• _What the task requires_
Go line by line through the data below, counting each one that has "Hhit", and give the final count only.

• _Exercise data_
----

(** C9. [nextPlayInMatchup] goes through the keys seven_vs_eight,
    nine_vs_ten, final in that order and returns the first matchup stored
    under one of them that has no result and has the user's team as its
    home or its away side; it returns nothing when there is none, and
    nothing without a selected team. The conference it is applied to is the
    first one that lists the team among its participants. In particular,
    when seven_vs_eight has a result and nine_vs_ten has none and involves
    the team, nine_vs_ten is returned, whatever the state of final. *)
Theorem C9_next_play_in_matchup (c : ConfState) (s : AppState) :
  let stored (key : string) (m : Matchup) : Prop :=
    ∃ mm, matchups c = Some mm ∧ mm !! key = Some m in
  let plays (u : string) (m : Matchup) : Prop :=
    (∃ p, home m = Some p ∧ team_id p = Some u)
    ∨ (∃ p, away m = Some p ∧ team_id p = Some u) in
  let playable (u key : string) : Prop :=
    ∃ m, stored key m ∧ result m = None ∧ plays u m in
  let listed (u : string) (conf : ConfState) : Prop :=
    ∃ ps slot p, participants conf = Some ps ∧ (slot, Some p) ∈ ps
                 ∧ team_id p = Some u in
  (∀ u, selectedTeam s = Some u → str_truthy (t_id u) = true →
     (∀ m, stored "seven_vs_eight" m → result m = None → plays (t_id u) m →
           nextPlayInMatchup (Some c) s = Some m)
     ∧ (∀ m, ¬ playable (t_id u) "seven_vs_eight" →
             stored "nine_vs_ten" m → result m = None → plays (t_id u) m →
             nextPlayInMatchup (Some c) s = Some m)
     ∧ (∀ m, ¬ playable (t_id u) "seven_vs_eight" →
             ¬ playable (t_id u) "nine_vs_ten" →
             stored "final" m → result m = None → plays (t_id u) m →
             nextPlayInMatchup (Some c) s = Some m)
     ∧ (¬ playable (t_id u) "seven_vs_eight" →
        ¬ playable (t_id u) "nine_vs_ten" →
        ¬ playable (t_id u) "final" →
        nextPlayInMatchup (Some c) s = None)
     ∧ (∀ m78 m910 r,
          stored "seven_vs_eight" m78 → result m78 = Some r →
          stored "nine_vs_ten" m910 → result m910 = None →
          plays (t_id u) m910 →
          nextPlayInMatchup (Some c) s = Some m910))
  ∧ (∀ m, nextPlayInMatchup (Some c) s = Some m →
       ∃ u, selectedTeam s = Some u ∧ str_truthy (t_id u) = true
            ∧ result m = None ∧ plays (t_id u) m
            ∧ (stored "seven_vs_eight" m ∨ stored "nine_vs_ten" m
               ∨ stored "final" m))
  ∧ (ostr_truthy (t_id <$> selectedTeam s) = false →
     nextPlayInMatchup (Some c) s = None)
  ∧ nextPlayInMatchup None s = None
  ∧ (∀ confs key conf,
       findMyPlayInConf (Some confs) s = Some (key, conf) ↔
       ∃ u i, selectedTeam s = Some u ∧ confs !! i = Some (key, conf)
              ∧ listed (t_id u) conf
              ∧ ∀ j kc, (j < i)%nat → confs !! j = Some kc →
                        ¬ listed (t_id u) (snd kc))
  ∧ (∀ playIn m,
       my_next_play_in playIn s = Some m ↔
       ∃ key conf, findMyPlayInConf playIn s = Some (key, conf)
                   ∧ nextPlayInMatchup (Some conf) s = Some m).
Proof.
  intros stored plays playable listed.
  assert (Hmiss : ∀ u key rest, str_truthy u = true → ¬ playable u key →
            play_in_scan c (Some u) (key :: rest) = play_in_scan c (Some u) rest).
  { intros u key rest Hu Hno. apply play_in_scan_miss; [done|].
    intros (mm & m & Hmm & Hm & Hr & Hp). apply Hno. exists m.
    split_and!; [by exists mm|done..]. }
  assert (Hhit : ∀ u key rest m, str_truthy u = true →
            stored key m → result m = None → plays u m →
            play_in_scan c (Some u) (key :: rest) = Some m).
  { intros u key rest m Hu (mm & Hmm & Hm) Hr Hp.
    by apply (play_in_scan_hit c u key rest mm m). }
  assert (Hcases : ∀ u, selectedTeam s = Some u → str_truthy (t_id u) = true →
            (∃ m, nextPlayInMatchup (Some c) s = Some m
                  ∧ result m = None ∧ plays (t_id u) m
                  ∧ (stored "seven_vs_eight" m ∨ stored "nine_vs_ten" m
                     ∨ stored "final" m))
            ∨ (nextPlayInMatchup (Some c) s = None)).
  { intros u Hsel Hu. unfold nextPlayInMatchup, play_in_order.
    rewrite Hsel. cbn [fmap option_fmap option_map].
    assert (Hstep : ∀ key rest,
      (∃ m, play_in_scan c (Some (t_id u)) (key :: rest) = Some m
            ∧ result m = None ∧ plays (t_id u) m ∧ stored key m)
      ∨ play_in_scan c (Some (t_id u)) (key :: rest)
        = play_in_scan c (Some (t_id u)) rest).
    { intros key rest. cbn [play_in_scan]. unfold matchup_of.
      destruct (matchups c) as [mm|] eqn:Hmm; [|by right]. cbn.
      destruct (mm !! key) as [m|] eqn:Hm; [|by right].
      destruct (result m) as [r|] eqn:Hr; [by right|].
      destruct (mine (Some (t_id u)) m) eqn:Hmine; [|by right].
      left. exists m. split_and!; [done..| |by exists mm].
      by apply (mine_sides (t_id u) m Hu). }
    destruct (Hstep "seven_vs_eight" ["nine_vs_ten"; "final"])
      as [(m & -> & Hr & Hp & Hst) | ->].
    { left. exists m. split_and!; [done..|]. by left. }
    destruct (Hstep "nine_vs_ten" ["final"]) as [(m & -> & Hr & Hp & Hst) | ->].
    { left. exists m. split_and!; [done..|]. right. by left. }
    destruct (Hstep "final" []) as [(m & -> & Hr & Hp & Hst) | ->].
    { left. exists m. split_and!; [done..|]. right. by right. }
    by right. }
  split_and!.
  - intros u Hsel Hu.
    unfold nextPlayInMatchup, play_in_order. rewrite Hsel.
    cbn [fmap option_fmap option_map].
    split_and!.
    + intros m Hst Hr Hp. by apply Hhit.
    + intros m H78 Hst Hr Hp. rewrite (Hmiss _ _ _ Hu H78). by apply Hhit.
    + intros m H78 H910 Hst Hr Hp.
      rewrite (Hmiss _ _ _ Hu H78), (Hmiss _ _ _ Hu H910). by apply Hhit.
    + intros H78 H910 Hfin.
      by rewrite (Hmiss _ _ _ Hu H78), (Hmiss _ _ _ Hu H910),
        (Hmiss _ _ _ Hu Hfin).
    + intros m78 m910 r H78 Hr78 H910 Hr910 Hp.
      rewrite Hmiss; [by apply Hhit|done|].
      intros (m & (mm & Hmm & Hm) & Hr & _).
      destruct H78 as (mm' & Hmm' & Hm'). congruence.
  - intros m Hm.
    destruct (selectedTeam s) as [u|] eqn:Hsel.
    2:{ unfold nextPlayInMatchup in Hm. rewrite Hsel in Hm.
        by rewrite play_in_scan_no_team in Hm. }
    destruct (str_truthy (t_id u)) eqn:Hu.
    2:{ unfold nextPlayInMatchup in Hm. rewrite Hsel in Hm.
        rewrite play_in_scan_no_team in Hm; [done|]. exact Hu. }
    destruct (Hcases u eq_refl Hu) as [(m' & Hm' & Hr & Hp & Hst)|Hnone];
      [|congruence].
    rewrite Hm in Hm'. injection Hm' as <-. by exists u.
  - intros Hid. unfold nextPlayInMatchup. by apply play_in_scan_no_team.
  - done.
  - intros confs key conf. unfold findMyPlayInConf.
    assert (Hlisted : ∀ u conf', has_participant (t_id u) conf' = true
                                 ↔ listed (t_id u) conf').
    { intros u conf'. unfold has_participant, listed.
      rewrite existsb_exists. split.
      - intros ([slot [p|]] & Hin & Hp); [|done]. cbn in Hp.
        apply bool_decide_eq_true in Hp.
        destruct (participants conf') as [ps|]; [|done].
        exists ps, slot, p. split_and!; [done| |done].
        by apply list_elem_of_In.
      - intros (ps & slot & p & -> & Hin & Hp). exists (slot, Some p).
        split; [by apply list_elem_of_In|]. cbn. by apply bool_decide_eq_true. }
    destruct (selectedTeam s) as [u|] eqn:Hsel.
    2:{ split; [done|]. by intros (u & i & ? & _). }
    rewrite find_first. split.
    + intros (i & Hi & Hp & Hfirst). exists u, i.
      split_and!; [done..|by apply Hlisted|].
      intros j kc Hj Hkc Hl. apply Hlisted in Hl.
      by rewrite (Hfirst j kc Hj Hkc) in Hl.
    + intros (u' & i & [= <-] & Hi & Hl & Hfirst). exists i.
      split_and!; [done|by apply Hlisted|].
      intros j kc Hj Hkc.
      destruct (has_participant (t_id u) kc.2) eqn:Hp; [|done].
      exfalso. apply (Hfirst j kc Hj Hkc). by apply Hlisted.
  - intros playIn m. unfold my_next_play_in.
    destruct (findMyPlayInConf playIn s) as [[key conf]|]; split.
    + intros Hm. by exists key, conf.
    + by intros (key' & conf' & [= <- <-] & Hm).
    + done.
    + by intros (? & ? & ? & _).
Qed.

----

• _Solution for this problem_
5